== Segment start ==

Lemma host_clears_only_ready_flags_witness :
  (exists h' s' out,
     loop_body 1000000 50 (host_at_loop_entry 0) sample_shared = Some (h', s', out) /\
     only_flags_cleared sample_shared s' /\
     (forall c, ready c s' = 0)) /\
  (forall h1 s1 h2 s2 e,
     loop_body 1000000 50 h1 s1 = Some (h2, s2, e) -> only_flags_cleared s1 s2) /\
  (forall p h1 s1 cf' e,
     host_step 1000000 50 (p, h1, s1) = Some (cf', e) -> only_flags_cleared s1 (snd cf')).
Proof.
  apply (host_clears_only_ready_flags 1000000 50 (host_at_loop_entry 0) sample_shared).
  apply loop_head_sample.
Defined.

(** ** The host among the producers *)

(** The facts a successful statement gives: the statements that only
    touch the host's variables return the shared RAM they were given. *)
Ltac host_inv Hs :=
  let h1 := fresh "h1" in let s1 := fresh "s1" in
  let Hr := fresh "Hr" in let Heq := fresh "Heq" in
  first
    [ apply goto_Some in Hs as (h1 & s1 & Hr & Heq);
      inversion Heq; subst; clear Heq;
      match type of Hr with
      | clear_ready ?c _ _ = _ => idtac
      | ?c _ _ = _ =>
          let Hk := fresh in
          assert (Hk : keeps_shared c) by auto with frame;
          pose proof (Hk _ _ _ _ _ Hr); subst
      end
    | inversion Hs; subst; clear Hs ].

Lemma after_copy_in_drain (c : channel) (p : pc) :
  in_drain c p = false -> after_copy c p = false.
Proof. destruct p; simpl; auto. Qed.

Lemma env_step_ready (l : label) (s s' : Shared) (c : channel) :
  env_step l s s' ->
  (l = L_publish c /\ 1 <= ready c s' <= 2) \/
  (l <> L_publish c /\ ready c s' = ready c s).
Proof.
  intros [c0 s0 s1 Hr Hother _|s0 s1 Hsame _].
  - destruct (decide (c0 = c)) as [->|Hne]; [left; auto|].
    right. split; [congruence|]. apply Hother. congruence.
  - right. split; [discriminate|]. apply Hsame.
Qed.

Lemma observe_env (c : channel) (m : handoff) (p : pc) (l : label) (s s' : Shared) :
  handoff_inv c m p s -> env_step l s s' ->
  exists m', observe c m l = Some m' /\ handoff_inv c m' p s'.
Proof.
  intros Hinv Henv. destruct (env_step_ready l s s' c Henv) as [[-> Hr]|[Hl Hr]].
  - simpl. rewrite decide_True by reflexivity. eexists. split; [reflexivity|].
    destruct m; simpl in *; try exact Hinv.
    + destruct Hinv as [_ Hd]. split; [lia|]. apply after_copy_in_drain. exact Hd.
    + destruct Hinv as [_ Ha]. split; [lia|exact Ha].
  - exists m. split.
    + inversion Henv; subst; simpl; [|reflexivity].
      rewrite decide_False by congruence. reflexivity.
    + destruct m; simpl in *; rewrite ?Hr; exact Hinv.
Qed.

Lemma observe_host (CPS clk : Z) (c : channel) (m : handoff)
    (p : pc) (h : Host) (s : Shared) (p' : pc) (h' : Host) (s' : Shared)
    (e : list event) :
  handoff_inv c m p s ->
  host_step CPS clk (p, h, s) = Some ((p', h', s'), e) ->
  exists m', observe c m (L_host p) = Some m' /\ handoff_inv c m' p' s'.
Proof.
  intros Hinv Hs.
  destruct p as [| |c0|c0|c0| |c0|c0| |c0|c0|c0|c0| | | | | |]; simpl in Hs;
    host_inv Hs;
    try (destruct c0; inversion Hr; subst; clear Hr);
    try match goal with
        | |- context [is_ready ?c0 ?h ?s] =>
            unfold is_ready; destruct (Z.eqb_spec (ready c0 s) 0); simpl
        end;
    repeat match goal with
           | |- context [if ?b then _ else _] => destruct b
           end;
    destruct m, c; try destruct c0; simpl in Hinv |- *;
    try solve [exfalso; intuition (discriminate || congruence)];
    (eexists; split; [reflexivity|]); simpl;
    intuition (discriminate || congruence || auto).
Qed.

Lemma observe_all_snoc (c : channel) (tr : list label) :
  forall m l,
    observe_all c m (tr ++ [l]) =
    match observe_all c m tr with
    | Some m' => observe c m' l
    | None => None
    end.
Proof.
  induction tr as [|x tr IH]; intros m l; simpl.
  - destruct (observe c m l); reflexivity.
  - destruct (observe c m x); [apply IH|reflexivity].
Qed.

(** In every run the observer of a channel accepts, and its state agrees
    with the configuration reached. *)
Lemma handoff_run (CPS : Z) (c : channel) (cf0 : config) (tr : list label) (cf : config) :
  sys_run CPS cf0 tr cf ->
  handoff_inv c Idle (fst (fst cf0)) (snd cf0) ->
  exists m, observe_all c Idle tr = Some m /\ handoff_inv c m (fst (fst cf)) (snd cf).
Proof.
  intros Hrun H0. induction Hrun as [cf|cf tr cf1 l cf2 Hrun IH Hstep].
  - exists Idle. split; [reflexivity|exact H0].
  - destruct (IH H0) as (m & Hobs & Hinv). rewrite observe_all_snoc, Hobs.
    inversion Hstep as [clk p h s cf' e Hs|l0 p h s s' Henv]; subst;
      simpl in Hinv |- *.
    + destruct cf2 as [[p' h'] s']. eapply observe_host; eassumption.
    + eapply observe_env; eassumption.
Qed.

Lemma observe_counts (c : channel) (tr : list label) :
  forall m m',
    observe_all c m tr = Some m' ->
    (count_copies c tr + waiting m' <= count_publishes c tr + waiting m)%nat.
Proof.
  unfold count_copies, count_publishes.
  induction tr as [|l tr IH]; intros m m'; simpl.
  - intros H. inversion H. lia.
  - destruct (observe c m l) as [m1|] eqn:Ho; [|discriminate].
    intros H. specialize (IH m1 m' H).
    assert (Hl : ((if is_copy c l then 1 else 0) + waiting m1
                  <= (if is_publish c l then 1 else 0) + waiting m)%nat).
    { destruct l as [p|c0|].
      - destruct p as [| |c0|c0|c0| |c0|c0| |c0|c0|c0|c0| | | | | |];
          try (inversion Ho; subst; simpl; lia);
          destruct c, c0, m; inversion Ho; subst; simpl; lia.
      - destruct c, c0, m; inversion Ho; subst; simpl; lia.
      - inversion Ho; subst. simpl. lia. }
    lia.
Qed.

Lemma loop_entry_idle (c : channel) (cf : config) :
  loop_entry cf -> handoff_inv c Idle (fst (fst cf)) (snd cf).
Proof.
  destruct cf as [[p h] s]. intros (-> & _ & _ & _ & Hr). simpl. auto.
Qed.

(** One drain block. *)
Lemma drain_ready (c : channel) (h : Host) (s : Shared) :
  ready c s <> 0 -> 0 <= ready c s <= 2 ->
  two_slots s -> host_sized h -> fill_index c h = 0 ->
  exists h' e,
    drain c h s = Some (h', clear_flag c s, e) /\
    is_Some (slot_packet c s (ready c s - 1)) /\
    batch_packet c h' (fill_index c h) = slot_packet c s (ready c s - 1) /\
    fill_index c h' = fill_index c h + 1 /\
    ready c (clear_flag c s) = 0.
Proof.
  intros Hne Hr (He & Hl & Hx) (Hes & Hls & Hxs & _) Hi.
  destruct h as [ets lts rts tp off ei li ri ct et].
  destruct s as [o co er ep lr lp rr rp].
  destruct c; simpl in *; subst; shape_lists;
    match goal with
    | H : 0 <= ?r <= 2 |- _ => assert (r = 1 \/ r = 2) as [-> | ->] by lia
    end;
    eexists _, _; (split; [reflexivity|]); simpl; eauto.
Qed.

Lemma drain_idle (c : channel) (h : Host) (s : Shared) :
  ready c s = 0 -> drain c h s = Some (h, s, []).
Proof. intros Hr. unfold drain, when, is_ready. rewrite Hr. reflexivity. Qed.

(** The observer is not satisfied by everything: it rejects a second copy
    of one publication and an acknowledgment before the count. *)
Example observer_rejects_second_copy :
  observe_all Encoder Idle
    [L_publish Encoder; L_host (P_copy Encoder); L_host (P_inc Encoder);
     L_host (P_copy Encoder)] = None.
Proof. reflexivity. Qed.

Example observer_rejects_early_acknowledgment :
  observe_all Limit Idle
    [L_publish Limit; L_host (P_copy Limit); L_host (P_ack Limit)] = None.
Proof. reflexivity. Qed.

Example observer_accepts_drain :
  observe_all Limit Idle
    [L_publish Limit; L_host (P_test Limit); L_host (P_offset Limit);
     L_host (P_copy Limit); L_host P_print; L_publish Limit; L_host (P_inc Limit);
     L_host (P_ack Limit)] = Some Idle.
Proof. reflexivity. Qed.

(** ** Staying inside the arrays *)

Lemma loop_entry_safe (cf : config) : loop_entry cf -> safe_inv cf.
Proof.
  destruct cf as [[p h] s]. intros (-> & Hh & Hs & Hi & Hr).
  unfold safe_inv. split; [exact Hh|]. split; [exact Hs|]. split; [|split].
  - intros c. rewrite Hr. lia.
  - intros c. left. apply Hi.
  - exact I.
Qed.

Lemma safe_env (p : pc) (h : Host) (s s' : Shared) (l : label) :
  safe_inv (p, h, s) -> env_step l s s' -> safe_inv (p, h, s').
Proof.
  intros (Hh & (He & Hl & Hx) & Hr & Hb & Ha) Henv.
  assert (Hlay : same_layout s s') by (inversion Henv; assumption).
  destruct Hlay as (He' & Hl' & Hx').
  assert (Hrdy : forall c, 0 <= ready c s' <= 2 /\ (ready c s <> 0 -> ready c s' <> 0)).
  { intros c. destruct (env_step_ready l s s' c Henv) as [[_ H]|[_ H]].
    - split; lia.
    - rewrite H. split; [apply Hr|auto]. }
  unfold safe_inv. split; [exact Hh|]. split; [|split; [|split]].
  - unfold two_slots. repeat split; congruence.
  - intros c. apply Hrdy.
  - exact Hb.
  - destruct p; simpl in *; auto. apply Hrdy. exact Ha.
Qed.

Ltac unfold_statements H :=
  unfold goto, read_clock, take_offset, copy_packet, print_limit_state, bump_index,
    clear_ready, stamp_encoder_time, announce, sendto_batch, reset_index,
    announce_timeout, set_timeout_type, sendto_timeout, is_ready, is_full, timeout_due,
    array_get, array_set in H;
  simpl in H.

Ltac split_small v :=
  first [ assert (v = 0) by lia; subst v
        | assert (v = 0 \/ v = 1) as [-> | ->] by lia ].

Lemma safe_host (CPS clk : Z) (p : pc) (h : Host) (s : Shared)
    (cf' : config) (e : list event) :
  safe_inv (p, h, s) ->
  host_step CPS clk (p, h, s) = Some (cf', e) ->
  safe_inv cf'.
Proof.
  intros (Hh & Ht & Hr & Hb & Ha) Hs.
  pose proof (Hb Encoder) as Hb1. pose proof (Hb Limit) as Hb2.
  pose proof (Hb Error) as Hb3. pose proof (Hr Encoder) as Hr1.
  pose proof (Hr Limit) as Hr2. pose proof (Hr Error) as Hr3. clear Hb Hr.
  destruct h as [ets lts rts tp off ei li ri ct et].
  destruct s as [o co er ep lr lp rr rp].
  destruct Hh as (? & ? & ? & ?). destruct Ht as (? & ? & ?).
  unfold batch_ok in *. simpl in *. shape_lists.
  destruct p as [| |c0|c0|c0| |c0|c0| |c0|c0|c0|c0| | | | | |];
    try destruct c0; simpl in *;
    split_small ei; split_small li; split_small ri;
    try match type of Ha with
        | ?r <> 0 => assert (r = 1 \/ r = 2) as [-> | ->] by lia
        | 0 <= ?r <= 1 => assert (r = 0 \/ r = 1) as [-> | ->] by lia
        end;
    unfold_statements Hs;
    repeat match type of Hs with
           | context [if ?b then _ else _] => destruct b eqn:?
           end;
    inversion Hs; subst; clear Hs;
    change (ulong (0 + 1)) with 1 in *;
    change (ulong (1 - 1)) with 0 in *;
    change (ulong (2 - 1)) with 1 in *;
    unfold safe_inv, host_sized, two_slots, batch_ok, access_ok; simpl;
    repeat (match goal with |- _ /\ _ => split end);
    try reflexivity; try lia; try exact I;
    try (intros []; simpl; lia).
Qed.

Lemma safe_progress (CPS clk : Z) (cf : config) :
  safe_inv cf -> exists cf' e, host_step CPS clk cf = Some (cf', e).
Proof.
  destruct cf as [[p h] s]. intros (Hh & Ht & Hr & Hb & Ha).
  pose proof (Hb Encoder) as Hb1. pose proof (Hb Limit) as Hb2.
  pose proof (Hb Error) as Hb3. clear Hb Hr.
  destruct h as [ets lts rts tp off ei li ri ct et].
  destruct s as [o co er ep lr lp rr rp].
  destruct Hh as (? & ? & ? & ?). destruct Ht as (? & ? & ?).
  unfold batch_ok in *. simpl in *. shape_lists.
  destruct p as [| |c0|c0|c0| |c0|c0| |c0|c0|c0|c0| | | | | |];
    try destruct c0; simpl in *;
    try (split_small ei; split_small li; split_small ri;
         match type of Ha with
         | 0 <= ?r <= 1 => assert (r = 0 \/ r = 1) as [-> | ->] by lia
         end);
    eexists _, _; reflexivity.
Qed.

(** Every configuration a run reaches keeps the host inside its arrays. *)
Lemma safe_run (CPS : Z) (cf0 : config) (tr : list label) (cf : config) :
  loop_entry cf0 -> sys_run CPS cf0 tr cf -> safe_inv cf.
Proof.
  intros H0 Hrun. induction Hrun as [cf|cf tr cf1 l cf2 Hrun IH Hstep].
  - apply loop_entry_safe. exact H0.
  - specialize (IH H0).
    inversion Hstep as [clk p h s cf' e Hs|l0 p h s s' Henv]; subst.
    + eapply safe_host; eassumption.
    + eapply safe_env; eassumption.
Qed.

(** With a ready flag above 2 the copy reads outside the pair of slots:
    nothing stands between the flag and the index. *)
Lemma copy_outside_slots (c : channel) (h : Host) (s : Shared) :
  two_slots s -> 2 < ready c s < ULONG_MAX1 ->
  exists h1,
    take_offset c h s = Some (h1, s, []) /\
    offset h1 = ready c s - 1 /\
    copy_packet c h1 s = None.
Proof.
  intros (He & Hl & Hx) Hr. eexists. split; [reflexivity|]. simpl.
  assert (Hu : ulong (ready c s - 1) = ready c s - 1).
  { unfold ulong. apply Z.mod_small. lia. }
  split; [exact Hu|].
  destruct c; unfold copy_packet; simpl in *; rewrite Hu;
    rewrite array_get_out_of_range; try reflexivity; lia.
Qed.

(** ** The drain block, statement by statement *)

Lemma sys_run_cons (CPS : Z) (cf cf1 cf2 : config) (l : label) (tr : list label) :
  sys_step CPS cf l cf1 -> sys_run CPS cf1 tr cf2 -> sys_run CPS cf (l :: tr) cf2.
Proof.
  intros Hs Hr. induction Hr as [cf1|cf1 tr cf2 l' cf3 Hr IH Hs'].
  - apply (Run_snoc CPS cf [] cf l cf1); [apply Run_nil|exact Hs].
  - change (l :: tr ++ [l']) with ((l :: tr) ++ [l']).
    eapply Run_snoc; [apply IH; exact Hs|exact Hs'].
Qed.

Ltac host_runs :=
  eapply sys_run_cons; [eapply (Sys_host _ 0); reflexivity|].

Lemma loop_entry_idle_start : loop_entry (P_while, host_at_loop_entry 0, idle_shared).
Proof.
  unfold loop_entry, host_sized, two_slots. simpl.
  repeat (match goal with |- _ /\ _ => split end); try reflexivity;
    intros []; reflexivity.
Qed.

Lemma run_to_copy :
  sys_run 1000000 (P_while, host_at_loop_entry 0, idle_shared) trace_to_copy
    (P_copy Encoder, host_at_copy, publish_encoder_0 idle_shared).
Proof.
  unfold trace_to_copy.
  eapply sys_run_cons.
  { apply (Sys_env _ _ _ _ _ (publish_encoder_0 idle_shared)). apply Env_publish.
    - simpl. lia.
    - intros [] Hne; try reflexivity. contradiction.
    - repeat split. }
  do 4 host_runs. apply Run_nil.
Defined.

== Segment end ==

▶ Work to be completed
The answer should consist only of the lines from the one containing "- apply (Run_snoc" through the last line of the data, given again exactly.

▶ Exercise result
  - apply (Run_snoc CPS cf [] cf l cf1); [apply Run_nil|exact Hs].
  - change (l :: tr ++ [l']) with ((l :: tr) ++ [l']).
    eapply Run_snoc; [apply IH; exact Hs|exact Hs'].
Qed.

Ltac host_runs :=
  eapply sys_run_cons; [eapply (Sys_host _ 0); reflexivity|].

Lemma loop_entry_idle_start : loop_entry (P_while, host_at_loop_entry 0, idle_shared).
Proof.
  unfold loop_entry, host_sized, two_slots. simpl.
  repeat (match goal with |- _ /\ _ => split end); try reflexivity;
    intros []; reflexivity.
Qed.

Lemma run_to_copy :
  sys_run 1000000 (P_while, host_at_loop_entry 0, idle_shared) trace_to_copy
    (P_copy Encoder, host_at_copy, publish_encoder_0 idle_shared).
Proof.
  unfold trace_to_copy.
  eapply sys_run_cons.
  { apply (Sys_env _ _ _ _ _ (publish_encoder_0 idle_shared)). apply Env_publish.
    - simpl. lia.
    - intros [] Hne; try reflexivity. contradiction.
    - repeat split. }
  do 4 host_runs. apply Run_nil.
Defined.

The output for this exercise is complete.